In a 49-page note, reported on by Barron’s, Huberty argued that uptake of AR, a technology that offers an enhanced version of reality by overlaying digital information over images, is poised to grow rapidly. The analyst believes the total AR market, a key source of interest among Silicon Valley companies, will be worth $40 billion over the next three years, partly due to its increasing use in premium smartphones.

Despite Apple’s late investment in the sector, Huberty reckons the Cupertino, California-based giant’s impressive AR technology and ability to reach millions of consumers presents it with a huge advantage over peers. These observations prompted her to upgrade her price target on Apple shares by 23 percent to $253, the highest price target to date. (See also: Apple Poised to Surpass $1 Trillion in Market Cap.)

Apple’s new iPhone X, the company's most-expensive phone yet, is packed full of AR features. Its screen, 3-D sensors and dual cameras have been designed for AR video games and a wide array of other uses, including measuring digital objects in real world space. Huberty, who has an overweight rating on Apple’s shares, was particularly impressed with the company’s ARKit, which has just been released to the public and is designed to make it easier for developers to add AR capabilities to their apps. (See also: Apple Unveils iPhone X, 8, New Watch, Apple TV 4K.)

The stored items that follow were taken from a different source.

(* ===== verification/SessionProofs.v ===== *)
(** Theorems on sessions: the store as a transition system and its invariant, the
    queue of a session as a refinement of the abstract queue, delivery after a
    reconnect, wake-ups, ownership, admission and expiry. *)

From stdpp Require Import sorting.
From S2P Require Import Prelude Wire Session SessionQueue SessionStore.

Local Open Scope Z_scope.
Local Open Scope orb_scope.

(** * The store as a transition system *)

(** The operations the rest of the program calls, each one critical section of the
    mutex of the store. *)
Inductive op :=
| OAdmit (p : stateptr) (data : bytes) (offset now : Z)
| OBeginDelivery (p : stateptr)
| OPauseDelivery (p : stateptr)
| OResumeDelivery (p : stateptr)
| ONext (p : stateptr) (ep : Z)
| OAck (p : stateptr) (id : Z)
| OReceive (p : stateptr)
| OSetSubscription (p : stateptr) (filter : bytes) (qos : Z)
| ODeleteSubscription (p : stateptr) (filter : bytes)
| OMarkConnected (p : stateptr)
| OMarkDisconnectedAt (p : stateptr) (at_ : Z)
| OGetOrCreateOwned (id owner : bytes) (now : Z)
| ODelete (id : bytes)
| OExpire (now : Z)
| OExpireSession (id : bytes) (now : Z).

(** The session whose method is called. *)
Definition receiver (o : op) : option stateptr :=
  match o with
  | OAdmit p _ _ _ | OBeginDelivery p | OPauseDelivery p | OResumeDelivery p | ONext p _ | OAck p _
  | OReceive p | OSetSubscription p _ _ | ODeleteSubscription p _ | OMarkConnected p
  | OMarkDisconnectedAt p _ => Some p
  | _ => None
  end.

Definition step (o : op) (st : Store) : option Store :=
  match o with
  | OAdmit p data offset now => snd <$> call (Admit data offset now) p st
  | OBeginDelivery p => snd <$> call BeginDelivery p st
  | OPauseDelivery p => snd <$> call PauseDelivery p st
  | OResumeDelivery p => snd <$> call ResumeDelivery p st
  | ONext p ep => snd <$> call (Next ep) p st
  | OAck p id => snd <$> call (Ack id) p st
  | OReceive p => snd <$> call receive_changed p st
  | OSetSubscription p filter qos => snd <$> call (SetSubscription filter qos) p st
  | ODeleteSubscription p filter => snd <$> call (DeleteSubscription filter) p st
  | OMarkConnected p => snd <$> call MarkConnected p st
  | OMarkDisconnectedAt p at_ => snd <$> call (MarkDisconnectedAt at_) p st
  | OGetOrCreateOwned id owner now => snd <$> GetOrCreateOwned id owner now st
  | ODelete id => Delete id st
  | OExpire now => snd <$> Expire now st
  | OExpireSession id now => snd <$> ExpireSession id now st
  end.

(** A call on a session the store handed out. *)
Definition enabled (o : op) (st : Store) : Prop :=
  ∀ p, receiver o = Some p → is_Some (states st !! p).

(** The stores after [n] operations, in any order. *)
Inductive reachable (l : Limits) : nat → Store → Prop :=
| reachable_new st : NewWithLimits l = Ok st → reachable l 0 st
| reachable_step n o st st' :
    reachable l n st → enabled o st → step o st = Some st' → reachable l (S n) st'.

Definition epochs_below (n : Z) (st : Store) : Prop :=
  ∀ p s, states st !! p = Some s → 0 <= epoch s <= n.

Lemma u64_succ n z : 0 <= z <= n → 0 <= u64 (z + 1) <= n + 1.
Proof.
  intros Hz. unfold u64. pose proof (Z.mod_pos_bound (z + 1) 18446744073709551616).
  pose proof (Z.mod_le (z + 1) 18446744073709551616). lia.
Qed.

(** What an operation guarantees; [n] bounds the epochs. *)
Definition good_step (n : Z) (st : Store) (o : op) : Prop :=
  ∃ st', step o st = Some st' ∧ store_ok st' ∧ epochs_below (n + 1) st'.

Lemma epochs_insert n st p s s' data lim t :
  epochs_below n st → states st !! p = Some s → epoch s' = epoch s ∨ epoch s' = u64 (epoch s + 1) →
  epochs_below (n + 1) (mkStore data (<[p := s']> (states st)) lim t).
Proof.
  intros Hn Hp He p' s0. cbn [states]. intros [[<- <-]|[_ Hl]]%lookup_insert_Some.
  - specialize (Hn p s Hp). destruct He as [-> | ->]; [lia|by apply u64_succ].
  - specialize (Hn p' s0 Hl). lia.
Qed.

Lemma epochs_weaken n st st' :
  epochs_below n st → states st' = states st → epochs_below (n + 1) st'.
Proof. intros Hn E p s. rewrite E. intros Hl. specialize (Hn p s Hl). lia. Qed.

Lemma method_step {A} pre (f : method A) `{MethodOk A pre f} n p s st :
  store_ok st → epochs_below n st → states st !! p = Some s → pre s →
  ∃ st', snd <$> call f p st = Some st' ∧ store_ok st' ∧ epochs_below (n + 1) st'.
Proof.
  intros Hst Hn Hp Hpre. destruct (call_ok pre f p s st Hst Hp Hpre) as (a & s' & t' & _ & -> & Hok & _ & _ & _ & He).
  eexists. split; [reflexivity|]. split; [done|]. by eapply epochs_insert.
Qed.

Lemma deleteLocked_step n id st :
  store_ok st → epochs_below n st →
  ∃ st', deleteLocked id st = Some st' ∧ store_ok st' ∧ epochs_below (n + 1) st'.
Proof.
  intros Hst Hn. destruct (st_data st !! id) as [p|] eqn:Hid.
  - destruct (data_state st id p Hst Hid) as (s & Hp & _ & _).
    destruct (deleteLocked_ok id p s st Hst Hid Hp) as (t & Hd & Hok). eexists. split; [exact Hd|].
    split; [done|]. eapply epochs_insert; [done|exact Hp|by left].
  - rewrite deleteLocked_absent by done. exists st. split; [done|]. split; [done|]. by eapply epochs_weaken.
Qed.

Lemma expireLocked_step n id now st :
  store_ok st → epochs_below n st →
  ∃ b st', expireLocked (st_data st !! id) now st = Some (b, st') ∧ store_ok st' ∧ epochs_below (n + 1) st'.
Proof.
  intros Hst Hn. destruct (st_data st !! id) as [p|] eqn:Hid.
  - destruct (data_state st id p Hst Hid) as (s & Hp & _ & _).
    pose proof (expireLocked_spec id p s now st Hst Hid Hp) as Hexp. destruct (decide _).
    + destruct Hexp as (t & -> & Hok). do 2 eexists. split; [reflexivity|].
      split; [done|]. eapply epochs_insert; [done|exact Hp|by left].
    + rewrite Hexp. do 2 eexists. split; [reflexivity|]. split; [done|]. by eapply epochs_weaken.
  - exists false, st. split; [done|]. split; [done|]. by eapply epochs_weaken.
Qed.

Lemma GetOrCreateOwned_epochs n id owner now st r st' :
  0 <= n → epochs_below n st → GetOrCreateOwned id owner now st = Some (r, st') → epochs_below (n + 1) st'.
Proof.
  intros H0 Hn Hg. unfold GetOrCreateOwned in Hg. destruct (st_data st !! id) as [p|].
  - destruct (states st !! p); [|done]. simpl in Hg. destruct (bool_decide _); simplify_eq; by eapply epochs_weaken.
  - destruct (_ <=? _); simplify_eq/=; [by eapply epochs_weaken|].
    intros p s. cbn [states]. intros [[<- <-]|[_ Hl]]%lookup_insert_Some; simpl; [lia|].
    specialize (Hn p s Hl). lia.
Qed.

Lemma expiry_epochs n st now todo gone st' :
  epochs_below n st → expiry st now todo gone st' → epochs_below (n + 1) st'.
Proof.
  intros Hn Hex p s'. rewrite (ex_states _ _ _ _ _ Hex). intros (s & Hs & ->)%fmap_Some_1.
  specialize (Hn p s Hs). destruct (decide _); simpl; lia.
Qed.

(** Every operation on a well-formed store returns and keeps it well formed. *)
Lemma step_good n o st :
  store_ok st → 0 <= n → epochs_below n st → n + 1 < 2 ^ 64 → enabled o st → good_step n st o.
Proof.
  intros Hst H0 Hn Hlt Hen. unfold good_step.
  destruct (receiver o) as [p|] eqn:Hr.
  { destruct (Hen p Hr) as [s Hp].
    assert (Hroom : epoch_room s) by (specialize (Hn p s Hp); unfold epoch_room; lia).
    destruct o; simplify_eq/=;
      first [by apply (method_step always _ n p s st) | by apply (method_step epoch_room _ n p s st)]. }
  destruct o; simplify_eq/=.
  - destruct (GetOrCreateOwned_ok id owner now st Hst) as (r & st' & Hg & Hok). rewrite Hg.
    eexists. split; [reflexivity|]. split; [done|]. by eapply GetOrCreateOwned_epochs.
  - by apply deleteLocked_step.
  - destruct (Expire_expiry now st Hst) as (gone & st' & -> & Hex). eexists. split; [reflexivity|].
    split; [apply Hex|]. by eapply expiry_epochs.
  - destruct (expireLocked_step n id now st Hst Hn) as (b & st' & Hx & ?). unfold ExpireSession. rewrite Hx.
    eexists. split; [reflexivity|done].
Qed.

Lemma reachable_ok l n st :
  reachable l n st → Z.of_nat n < 2 ^ 64 → store_ok st ∧ epochs_below (Z.of_nat n) st.
Proof.
  induction 1 as [st Hnew|n o st st' Hr IH Hen Hstep]; intros Hlt.
  - split; [by eapply NewWithLimits_ok|]. unfold NewWithLimits in Hnew.
    destruct (Limits_Validate l); simplify_eq. intros p s. cbn [states]. by intros ?%lookup_empty_Some.
  - destruct IH as [Hok Hep]; [lia|].
    destruct (step_good (Z.of_nat n) o st Hok ltac:(lia) Hep ltac:(lia) Hen) as (st1 & Hs1 & Hok1 & Hep1).
    rewrite Hstep in Hs1. injection Hs1 as <-. split; [done|].
    by replace (Z.of_nat (S n)) with (Z.of_nat n + 1) by lia.
Qed.

(** Operations one after the other. *)
Fixpoint run (ops : list op) (st : Store) : option Store :=
  match ops with
  | [] => Some st
  | o :: ops => st ← step o st; run ops st
  end.

Lemma step_enabled o st st' : step o st = Some st' → enabled o st.
Proof.
  intros Hstep p Hp. destruct o; simplify_eq/=; unfold call in Hstep;
    destruct (states st !! p); try done; by destruct Hstep.
Qed.

Lemma run_ok ops n st st' :
  store_ok st → 0 <= n → epochs_below n st → n + Z.of_nat (length ops) < 2 ^ 64 →
  run ops st = Some st' → store_ok st'.
Proof.
  revert n st. induction ops as [|o ops IH]; intros n st Hst H0 Hn Hlt Hrun; simpl in Hrun; [by simplify_eq|].
  destruct (step o st) as [st1|] eqn:Hstep; [|done]. simpl in Hrun, Hlt.
  destruct (step_good n o st Hst H0 Hn ltac:(lia) (step_enabled o st st1 Hstep)) as (st2 & E & Hok & Hep).
  rewrite Hstep in E. injection E as <-. by apply (IH (n + 1) st1 Hok ltac:(lia) Hep ltac:(lia)).
Qed.

Definition example_store : Store := mkStore ∅ ∅ DefaultLimits zero_snapshot.

Lemma example_run_ok ops st :
  Z.of_nat (length ops) < 2 ^ 64 → run ops example_store = Some st → store_ok st.
Proof.
  intros Hlt. apply (run_ok ops 0); [by apply (NewWithLimits_ok DefaultLimits)|done| |done].
  intros p s. cbn [states example_store]. by intros ?%lookup_empty_Some.
Qed.

Lemma call_limits {A} (f : method A) p st st' :
  snd <$> call f p st = Some st' → limits st' = limits st.
Proof.
  unfold call. destruct (states st !! p) as [s|]; simpl; [|done].
  destruct (f _ _ s) as [[[a t] s']|]; simpl; [|done]. by intros [= <-].
Qed.

Lemma step_limits o st st' : store_ok st → step o st = Some st' → limits st' = limits st.
Proof.
  intros Hst. destruct o; cbn [step]; try apply call_limits;
    unfold GetOrCreateOwned, Delete, deleteLocked, ExpireSession.
  - destruct (st_data st !! id) as [p|]; [destruct (states st !! p)|]; simpl; repeat case_match; intros; by simplify_eq/=.
  - destruct (st_data st !! id) as [p|]; [destruct (states st !! p)|]; simpl; intros; by simplify_eq/=.
  - destruct (Expire_expiry now st Hst) as (gone & st1 & -> & Hex). intros [= <-]. apply Hex.
  - destruct (st_data st !! id) as [p|] eqn:Hid; [|intros; by simplify_eq/=].
    destruct (data_state st id p Hst Hid) as (s & Hp & _ & _).
    pose proof (expireLocked_spec id p s now st Hst Hid Hp) as Hx.
    destruct (decide _); [destruct Hx as (t & -> & _)|rewrite Hx]; by intros [= <-].
Qed.

Lemma reachable_limits l n st : reachable l n st → Z.of_nat n < 2 ^ 64 → limits st = l.
Proof.
  induction 1 as [st Hnew|n o st st' Hr IH Hen Hstep]; intros Hlt.
  - unfold NewWithLimits in Hnew. by destruct (Limits_Validate l); simplify_eq.
  - destruct (reachable_ok l n st Hr ltac:(lia)) as [Hok _].
    rewrite (step_limits o st st' Hok Hstep). apply IH. lia.
Qed.

(** * Identity of sessions *)

(** [s'] is [s] later: the same session, which is not revived once removed. *)
Definition same_session (s s' : State) : Prop :=
  st_id s' = st_id s ∧ st_owner s' = st_owner s ∧ (deleted s = true → deleted s' = true).

Lemma same_session_refl s : same_session s s.
Proof. done. Qed.

Lemma call_same {A} pre (f : method A) `{MethodOk A pre f} p0 s0 st st' p s :
  store_ok st → states st !! p0 = Some s0 → pre s0 → snd <$> call f p0 st = Some st' →
  states st !! p = Some s → ∃ s', states st' !! p = Some s' ∧ same_session s s'.
Proof.
  intros Hst Hp0 Hpre Hcall Hp.
  destruct (call_ok pre f p0 s0 st Hst Hp0 Hpre) as (a & s1 & t' & _ & E & _ & Hid & Hown & Hdel & _).
  rewrite E in Hcall. injection Hcall as <-. simpl. destruct (decide (p = p0)) as [->|Hne].
  - rewrite Hp0 in Hp. injection Hp as ->. exists s1. rewrite lookup_insert_eq. split; [done|].
    split_and!; [done..|]. by rewrite Hdel.
  - exists s. by rewrite lookup_insert_ne.
Qed.

Lemma insert_removed_same data st p0 s0 lim t p s :
  states st !! p0 = Some s0 → states st !! p = Some s →
  ∃ s', states (mkStore data (<[p0 := removed s0]> (states st)) lim t) !! p = Some s' ∧ same_session s s'.
Proof.
  intros Hp0 Hp. cbn [states]. destruct (decide (p = p0)) as [->|Hne].
  - rewrite Hp0 in Hp. injection Hp as ->. exists (removed s). by rewrite lookup_insert_eq.
  - exists s. by rewrite lookup_insert_ne.
Qed.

“We believe ARKit completes the Apple software and hardware ecosystem and gives Apple a significant first mover advantage,” the note said. “With the launch of ARKit, Apple now controls both the hardware upon which AR applications can be run and the software platform for which the third-party applications can be created. As a result, we expect much more widespread adoption of AR on the iOS system vs. Google Tango and ARCore (at first) as developers realize the potential for broad distribution across the iOS platform.”

One of Apple’s biggest advantages over rival AR-powered products offered by the likes of Alphabet Inc.'s (GOOGL) Google, Facebook Inc. (FB) and Snap Inc. (SNAP) is the company’s wide reach. Google launched its AR software tool, Tango, back in 2014, yet, thanks to the popularity of the iPhone, Apple is able to push its ARKit software to millions of consumers. That observation has already prompted developers to make new AR apps for the company’s devices.

“Apple is rarely the first to market with emerging technology,” the note said. “In fact, three years ago Google introduced the Tango Platform, which promotes the expansion of mobile AR development on Android devices utilizing motion tracking, area learning, and depth perception. However, fast forward three years and Google Tango is only available on two devices (according to the Google Tango website): the Lenovo Phab 2 Pro and the Asus ZenFone AR, relatively unknown phones to many consumers."

The note added: “So why is it that an operating system with an installed base of over 2.5 billion devices can only muster minor adoption? We believe the reason lies in the concept of "fragmentation," which centers on the slow pace of how smartphone vendors and cellular networks adopt OS software updates.”